Segment Start: Material for this exercise
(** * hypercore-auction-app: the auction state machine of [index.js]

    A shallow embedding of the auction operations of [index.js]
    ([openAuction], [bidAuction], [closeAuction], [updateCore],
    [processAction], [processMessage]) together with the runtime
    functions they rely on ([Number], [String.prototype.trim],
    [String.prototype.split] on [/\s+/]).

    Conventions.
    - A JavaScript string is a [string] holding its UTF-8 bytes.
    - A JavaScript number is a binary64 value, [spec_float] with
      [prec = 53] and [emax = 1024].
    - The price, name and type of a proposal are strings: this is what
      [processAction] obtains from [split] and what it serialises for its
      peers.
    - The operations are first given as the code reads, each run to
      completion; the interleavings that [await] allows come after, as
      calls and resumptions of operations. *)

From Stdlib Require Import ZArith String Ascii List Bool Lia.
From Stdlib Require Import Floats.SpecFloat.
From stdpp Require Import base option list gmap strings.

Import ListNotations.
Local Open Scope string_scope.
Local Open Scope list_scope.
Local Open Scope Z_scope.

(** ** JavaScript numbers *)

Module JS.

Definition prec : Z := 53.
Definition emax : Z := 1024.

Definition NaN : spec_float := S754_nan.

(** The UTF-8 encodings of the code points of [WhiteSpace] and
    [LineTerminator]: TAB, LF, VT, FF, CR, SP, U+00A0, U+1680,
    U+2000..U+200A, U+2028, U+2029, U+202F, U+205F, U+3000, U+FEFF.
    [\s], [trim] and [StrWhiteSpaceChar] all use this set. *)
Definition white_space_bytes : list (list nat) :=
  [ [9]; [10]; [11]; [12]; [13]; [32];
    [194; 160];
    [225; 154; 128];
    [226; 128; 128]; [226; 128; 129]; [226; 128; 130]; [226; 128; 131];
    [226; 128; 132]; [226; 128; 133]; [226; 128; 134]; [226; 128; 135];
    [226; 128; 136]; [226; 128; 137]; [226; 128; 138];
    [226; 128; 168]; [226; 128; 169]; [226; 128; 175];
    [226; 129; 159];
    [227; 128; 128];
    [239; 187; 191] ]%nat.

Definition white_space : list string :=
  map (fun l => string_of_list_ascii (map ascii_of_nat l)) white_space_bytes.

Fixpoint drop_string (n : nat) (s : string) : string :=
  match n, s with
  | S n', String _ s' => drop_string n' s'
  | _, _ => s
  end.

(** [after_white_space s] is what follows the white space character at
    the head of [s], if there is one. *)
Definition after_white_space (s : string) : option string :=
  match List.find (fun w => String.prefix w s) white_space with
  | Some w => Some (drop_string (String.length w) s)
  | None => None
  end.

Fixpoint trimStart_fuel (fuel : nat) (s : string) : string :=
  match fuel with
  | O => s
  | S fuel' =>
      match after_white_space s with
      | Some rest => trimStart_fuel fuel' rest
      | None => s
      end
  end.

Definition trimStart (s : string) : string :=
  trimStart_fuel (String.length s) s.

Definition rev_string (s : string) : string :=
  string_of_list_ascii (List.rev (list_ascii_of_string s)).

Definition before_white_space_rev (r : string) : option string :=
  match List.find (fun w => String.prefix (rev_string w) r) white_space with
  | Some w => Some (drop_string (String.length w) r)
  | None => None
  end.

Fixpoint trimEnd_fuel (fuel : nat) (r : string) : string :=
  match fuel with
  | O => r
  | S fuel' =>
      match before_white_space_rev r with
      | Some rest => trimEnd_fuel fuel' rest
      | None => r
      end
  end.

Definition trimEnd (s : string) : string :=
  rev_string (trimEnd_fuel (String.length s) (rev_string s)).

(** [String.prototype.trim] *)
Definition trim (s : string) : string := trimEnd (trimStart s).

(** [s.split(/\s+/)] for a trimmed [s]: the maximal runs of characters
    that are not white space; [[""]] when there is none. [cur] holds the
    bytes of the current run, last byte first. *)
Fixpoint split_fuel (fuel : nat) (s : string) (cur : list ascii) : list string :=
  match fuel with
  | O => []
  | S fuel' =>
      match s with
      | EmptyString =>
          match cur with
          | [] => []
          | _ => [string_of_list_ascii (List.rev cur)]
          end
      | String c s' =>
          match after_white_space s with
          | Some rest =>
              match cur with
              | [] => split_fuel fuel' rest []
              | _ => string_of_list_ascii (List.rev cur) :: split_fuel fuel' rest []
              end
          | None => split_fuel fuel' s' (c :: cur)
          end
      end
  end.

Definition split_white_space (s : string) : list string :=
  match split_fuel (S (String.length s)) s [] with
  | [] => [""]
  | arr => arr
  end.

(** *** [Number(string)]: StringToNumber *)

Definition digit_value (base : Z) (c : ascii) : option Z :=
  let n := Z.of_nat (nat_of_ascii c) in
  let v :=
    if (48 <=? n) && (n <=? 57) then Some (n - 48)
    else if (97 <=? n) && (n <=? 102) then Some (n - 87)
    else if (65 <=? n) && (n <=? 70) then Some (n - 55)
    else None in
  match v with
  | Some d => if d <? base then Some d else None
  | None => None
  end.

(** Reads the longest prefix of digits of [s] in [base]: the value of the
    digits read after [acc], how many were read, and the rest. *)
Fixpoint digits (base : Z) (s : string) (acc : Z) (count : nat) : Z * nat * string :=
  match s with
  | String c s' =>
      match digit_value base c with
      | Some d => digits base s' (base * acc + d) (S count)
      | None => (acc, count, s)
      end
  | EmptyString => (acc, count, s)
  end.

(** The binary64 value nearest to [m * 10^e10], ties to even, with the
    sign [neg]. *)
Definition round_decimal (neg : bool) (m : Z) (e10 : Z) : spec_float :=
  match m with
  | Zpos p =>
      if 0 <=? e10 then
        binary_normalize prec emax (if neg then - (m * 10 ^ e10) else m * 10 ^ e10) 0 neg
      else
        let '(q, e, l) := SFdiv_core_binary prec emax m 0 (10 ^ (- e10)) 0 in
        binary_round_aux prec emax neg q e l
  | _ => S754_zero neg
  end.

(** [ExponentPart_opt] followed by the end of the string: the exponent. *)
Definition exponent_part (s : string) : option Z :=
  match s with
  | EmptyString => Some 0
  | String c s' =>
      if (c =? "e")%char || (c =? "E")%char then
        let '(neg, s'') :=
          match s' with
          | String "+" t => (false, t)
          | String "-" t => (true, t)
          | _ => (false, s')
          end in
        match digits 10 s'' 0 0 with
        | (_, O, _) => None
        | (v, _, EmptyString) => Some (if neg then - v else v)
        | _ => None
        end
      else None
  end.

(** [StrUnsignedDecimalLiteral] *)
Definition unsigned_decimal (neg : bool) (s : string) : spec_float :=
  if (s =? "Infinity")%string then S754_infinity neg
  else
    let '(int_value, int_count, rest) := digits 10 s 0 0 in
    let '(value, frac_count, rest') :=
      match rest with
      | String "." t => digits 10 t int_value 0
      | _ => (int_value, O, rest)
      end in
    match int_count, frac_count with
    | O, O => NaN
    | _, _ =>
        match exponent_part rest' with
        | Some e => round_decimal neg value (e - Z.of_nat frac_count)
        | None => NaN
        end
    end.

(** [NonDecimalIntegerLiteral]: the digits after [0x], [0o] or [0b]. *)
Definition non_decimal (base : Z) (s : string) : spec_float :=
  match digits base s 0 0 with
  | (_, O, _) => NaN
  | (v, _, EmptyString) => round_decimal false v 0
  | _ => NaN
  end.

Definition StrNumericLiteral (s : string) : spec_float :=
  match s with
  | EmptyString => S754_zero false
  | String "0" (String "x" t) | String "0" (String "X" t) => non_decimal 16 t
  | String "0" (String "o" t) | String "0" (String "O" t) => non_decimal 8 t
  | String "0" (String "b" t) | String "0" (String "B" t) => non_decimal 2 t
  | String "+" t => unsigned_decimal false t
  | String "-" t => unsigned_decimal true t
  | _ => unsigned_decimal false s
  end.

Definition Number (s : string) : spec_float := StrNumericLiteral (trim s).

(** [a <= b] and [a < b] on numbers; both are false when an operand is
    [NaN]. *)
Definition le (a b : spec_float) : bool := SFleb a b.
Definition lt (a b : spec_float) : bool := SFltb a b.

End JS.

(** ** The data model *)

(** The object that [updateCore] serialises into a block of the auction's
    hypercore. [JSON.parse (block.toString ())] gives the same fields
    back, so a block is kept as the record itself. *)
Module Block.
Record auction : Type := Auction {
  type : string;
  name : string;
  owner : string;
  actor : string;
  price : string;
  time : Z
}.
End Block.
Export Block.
Segment End: Material for this exercise
Segment Start: Material for this exercise
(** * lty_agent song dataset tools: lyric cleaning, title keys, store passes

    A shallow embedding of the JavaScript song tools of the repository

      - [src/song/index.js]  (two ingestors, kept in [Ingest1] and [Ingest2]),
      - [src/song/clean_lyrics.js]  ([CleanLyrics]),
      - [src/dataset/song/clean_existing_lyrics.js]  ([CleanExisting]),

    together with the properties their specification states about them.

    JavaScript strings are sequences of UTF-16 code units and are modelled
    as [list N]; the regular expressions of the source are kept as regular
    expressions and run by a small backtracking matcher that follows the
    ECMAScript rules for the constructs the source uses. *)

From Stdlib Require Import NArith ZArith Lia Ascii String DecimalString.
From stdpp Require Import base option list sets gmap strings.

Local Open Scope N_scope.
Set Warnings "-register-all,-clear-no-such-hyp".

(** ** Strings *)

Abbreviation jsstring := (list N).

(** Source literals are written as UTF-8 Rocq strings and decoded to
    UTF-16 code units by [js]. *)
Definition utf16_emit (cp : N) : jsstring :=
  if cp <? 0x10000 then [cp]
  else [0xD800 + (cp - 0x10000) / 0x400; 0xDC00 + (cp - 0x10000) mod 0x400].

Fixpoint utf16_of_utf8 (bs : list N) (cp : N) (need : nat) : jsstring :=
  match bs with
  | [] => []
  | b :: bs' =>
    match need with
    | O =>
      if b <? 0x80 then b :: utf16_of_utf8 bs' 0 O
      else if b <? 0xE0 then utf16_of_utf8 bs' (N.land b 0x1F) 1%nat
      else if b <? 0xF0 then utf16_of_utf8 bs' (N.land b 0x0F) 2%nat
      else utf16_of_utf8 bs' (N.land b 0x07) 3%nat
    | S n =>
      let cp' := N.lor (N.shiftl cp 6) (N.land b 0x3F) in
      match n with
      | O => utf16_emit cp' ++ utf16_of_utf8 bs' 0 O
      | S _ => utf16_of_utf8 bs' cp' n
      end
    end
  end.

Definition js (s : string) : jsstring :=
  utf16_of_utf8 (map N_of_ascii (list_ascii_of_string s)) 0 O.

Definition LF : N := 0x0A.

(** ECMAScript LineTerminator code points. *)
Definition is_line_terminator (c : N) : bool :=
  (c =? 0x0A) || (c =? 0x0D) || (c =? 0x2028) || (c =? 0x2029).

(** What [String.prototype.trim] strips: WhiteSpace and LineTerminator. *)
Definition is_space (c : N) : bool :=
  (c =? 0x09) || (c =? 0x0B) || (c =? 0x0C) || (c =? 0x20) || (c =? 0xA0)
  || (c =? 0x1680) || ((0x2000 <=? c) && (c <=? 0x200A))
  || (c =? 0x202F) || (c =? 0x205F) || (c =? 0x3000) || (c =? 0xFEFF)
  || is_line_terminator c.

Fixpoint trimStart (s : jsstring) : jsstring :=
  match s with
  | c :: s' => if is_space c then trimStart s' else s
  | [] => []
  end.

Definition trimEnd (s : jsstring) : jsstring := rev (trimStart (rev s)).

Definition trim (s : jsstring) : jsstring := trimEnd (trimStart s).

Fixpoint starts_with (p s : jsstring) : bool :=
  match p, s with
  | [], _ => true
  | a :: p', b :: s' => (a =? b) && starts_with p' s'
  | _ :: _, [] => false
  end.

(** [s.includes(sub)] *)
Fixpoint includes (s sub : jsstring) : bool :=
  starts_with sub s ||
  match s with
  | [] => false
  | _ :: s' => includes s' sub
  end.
Segment End: Material for this exercise
- Work request:
Using the entries above, give back exactly the line containing "(** * hypercore-auction-app: the", the line containing "- The price, name", and every line between them, and nothing else.

- Solution to this problem:
(** * hypercore-auction-app: the auction state machine of [index.js]

    A shallow embedding of the auction operations of [index.js]
    ([openAuction], [bidAuction], [closeAuction], [updateCore],
    [processAction], [processMessage]) together with the runtime
    functions they rely on ([Number], [String.prototype.trim],
    [String.prototype.split] on [/\s+/]).

    Conventions.
    - A JavaScript string is a [string] holding its UTF-8 bytes.
    - A JavaScript number is a binary64 value, [spec_float] with
      [prec = 53] and [emax = 1024].
    - The price, name and type of a proposal are strings: this is what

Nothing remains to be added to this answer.